I don’t remember how old I was when I first attended a dance, but it was definitely well before my 12th birthday, because I was still 11 when I experienced my first heartbreak at one of those dances. But before Patsy Jessome tore my heart apart – yes, I went there – on an earlier Friday (probably the one exactly seven days earlier, given the trajectory of our “relationship”), she and I had certainly danced to “Last Song” by Edward Bear. I know that because every dance I went to at that point in my life ended with Larry Evoy singing us into the night. Well, evening – they always ended at 8:00 pm. (Shoutout to the friends who had my back that night when I cried like a kitten at an empty food dish – you know who you are (or maybe you don’t – it naturally was a bigger deal to me).)

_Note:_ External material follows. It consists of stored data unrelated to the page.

(* ===== verification/Tokens.v ===== *)
(** * Tokens: the resident API's sessions

    [api/services.py], [api/authentication.py], [api/signals.py] and [LoginView] of
    [api/views.py].  A token is issued to an active user with an active occupancy, and is
    revoked when either is lost: by the services that deactivate, by the [post_save]
    signals, and at the latest by the request that presents it. *)

From S2P Require Import Prelude Table PyStr Schema Store Accounts Tenancy.
Open Scope Z_scope.

Definition TOKEN_CAP_PER_USER : nat := 5.

(** The address the throttle counts by: the front door writes the header. *)
Definition client_ip (forwarded remote_addr : option string) : string :=
  match forwarded with
  | Some (String _ _ as f) => py_strip (before_char "," f)
  | _ => py_strip (default "" remote_addr)
  end.

Section Tokens.
Context {CR : Crypto} (check_password : string -> string -> bool).

(** [normalize_email] lowers the domain; the whole is lowered after it. *)
Definition canonicalize_login_identifier (raw : string) : string :=
  let value := py_strip raw in
  match normalize_phone value with
  | Some phone => phone
  | None => py_lower value
  end.

(** ** Revocation *)

Definition owned_by (user : Z) (t : obj token_row) : bool := t~>tk_user ==? user.
Definition revoke_user_tokens (user : Z) : DB Z :=
  mine ← query tokens (owned_by user);
  bulk_delete tokens (owned_by user) ;;
  mret (Z.of_nat (length mine)).
Definition revoke_tokens_if_no_active_occupancy (user : Z) : DB Z :=
  occupancies ← active_occupancies user;
  if bool_decide (occupancies = []) then revoke_user_tokens user else mret 0.

(** The [post_save] receivers, after the row of the instance was written. *)
Definition revoke_tokens_for_inactive_user (instance : obj user_row) : DB unit :=
  if instance~>u_is_active then mret tt else bulk_delete tokens (owned_by (pk instance)).
Definition revoke_tokens_without_active_occupancy (instance : obj occupancy_row) : DB unit :=
  if instance~>oc_active then mret tt
  else revoke_tokens_if_no_active_occupancy instance~>oc_user ;; mret tt.

(** ** Deactivation *)

Definition inactive (r : occupancy_row) : occupancy_row := r <| oc_active := false |>.
Definition inactive_user (r : user_row) : user_row := r <| u_is_active := false |>.

Definition deactivate_occupancy (occupancy : obj occupancy_row) : DB unit :=
  (if occupancy~>oc_active then
    save_fields occupancies (fun _ => mret tt) (pk occupancy) inactive ;;
    revoke_tokens_without_active_occupancy (Obj (pk occupancy) (inactive (val occupancy)))
   else mret tt) ;;
  revoke_tokens_if_no_active_occupancy occupancy~>oc_user ;;
  mret tt.

(** [queryset]: the rows it selects. *)
Definition deactivate_occupancies (queryset : obj occupancy_row -> bool) : DB Z :=
  let active o := queryset o && o~>oc_active in
  rows_ ← query occupancies active;
  let user_ids := (fun o => o~>oc_user) <$> rows_ in
  updated ← bulk_update_count occupancies active inactive;
  users_ ← query users (fun u => bool_decide (pk u ∈ user_ids));
  for_each (fun u => revoke_tokens_if_no_active_occupancy (pk u) ;; mret tt) users_ ;;
  mret updated.

Definition deactivate_user (user : obj user_row) : DB unit :=
  (if user~>u_is_active then
    save_fields users (fun _ => mret tt) (pk user) inactive_user ;;
    revoke_tokens_for_inactive_user (Obj (pk user) (inactive_user (val user)))
   else mret tt) ;;
  revoke_user_tokens (pk user) ;;
  mret tt.

(** ** Login *)

(** [list(AuthToken.objects.filter(user=user).order_by("-created"))[4:]] *)
Definition stale_tokens (user : Z) (w : world) : list (obj token_row) :=
  drop (TOKEN_CAP_PER_USER - 1) (newest_first (fun t => t~>tk_created) (select (owned_by user) (tokens w))).

(** [LoginView.post], on validated data; [digest] and [expiry] are what [knox] stores for the
    token it hands out. *)
Definition login (raw_identifier password : string) (ip : option string) (digest : string)
    (expiry : option Z) : DB (obj token_row) :=
  let identifier := canonicalize_login_identifier raw_identifier in
  try_except (assert_not_throttled identifier ip)
    (fun e => match e with PermissionDenied _ => raise Throttled | _ => raise e end) ;;
  user ← authenticate check_password (Some identifier) (Some password);
  match user with
  | None =>
    record_auth_failure identifier ip ;;
    raise AuthenticationFailed
  | Some user =>
    occupancies ← active_occupancies (pk user);
    if bool_decide (occupancies = []) then
      record_auth_failure identifier ip ;;
      revoke_tokens_if_no_active_occupancy (pk user) ;;
      raise AuthenticationFailed
    else
      reset_auth_throttle identifier ip ;;
      stale ← gets (stale_tokens (pk user));
      for_each (fun t => bulk_delete tokens (fun o => pk o ==? pk t)) stale ;;
      now ← timezone_now;
      create tokens (AuthToken (pk user) digest now expiry)
  end.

My first dances were the Friday sock hops at the church hall in Florence, the village closest to mine where I attended elementary school. This was the Catholic hall and I was Catholic, but that was just incidental – I often went to the Saturday evening Protestant church hall events, and would have gladly spent time with Rosicrucians or Santerians for the chance to spring awkward boners in the close proximity of a pretty classmate.

I know the classic end-of-dance tune is “Stairway to Heaven” – the Barenaked Ladies didn’t sing about Edward Bear in “Grade 9” – but that wasn’t how our disc jockey rolled in 1975-76 Florence. Maybe he thought we were idiots – even the dimmest altar boy couldn’t miss the message – or maybe he needed the reminder himself or maybe it was a CanCon thing. Maybe he just loved the song.

In any event, this was our song. Was it any good? Eh, not really – it’s a slow poppy tune that’s perfect for the side-to-side shuffle we called a waltz, but the lyrics are nothing special and the music diabetes-inducing sweet. But at 7:55 pm on a Friday with the girl you’re in love with that week in your arms (well, your hands on her waist and hers on your shoulders), it was the greatest fucking song ever. So, yes, it wasn’t good – it was, for that brief moment in time, the greatest fucking song ever. And that’s all that matters.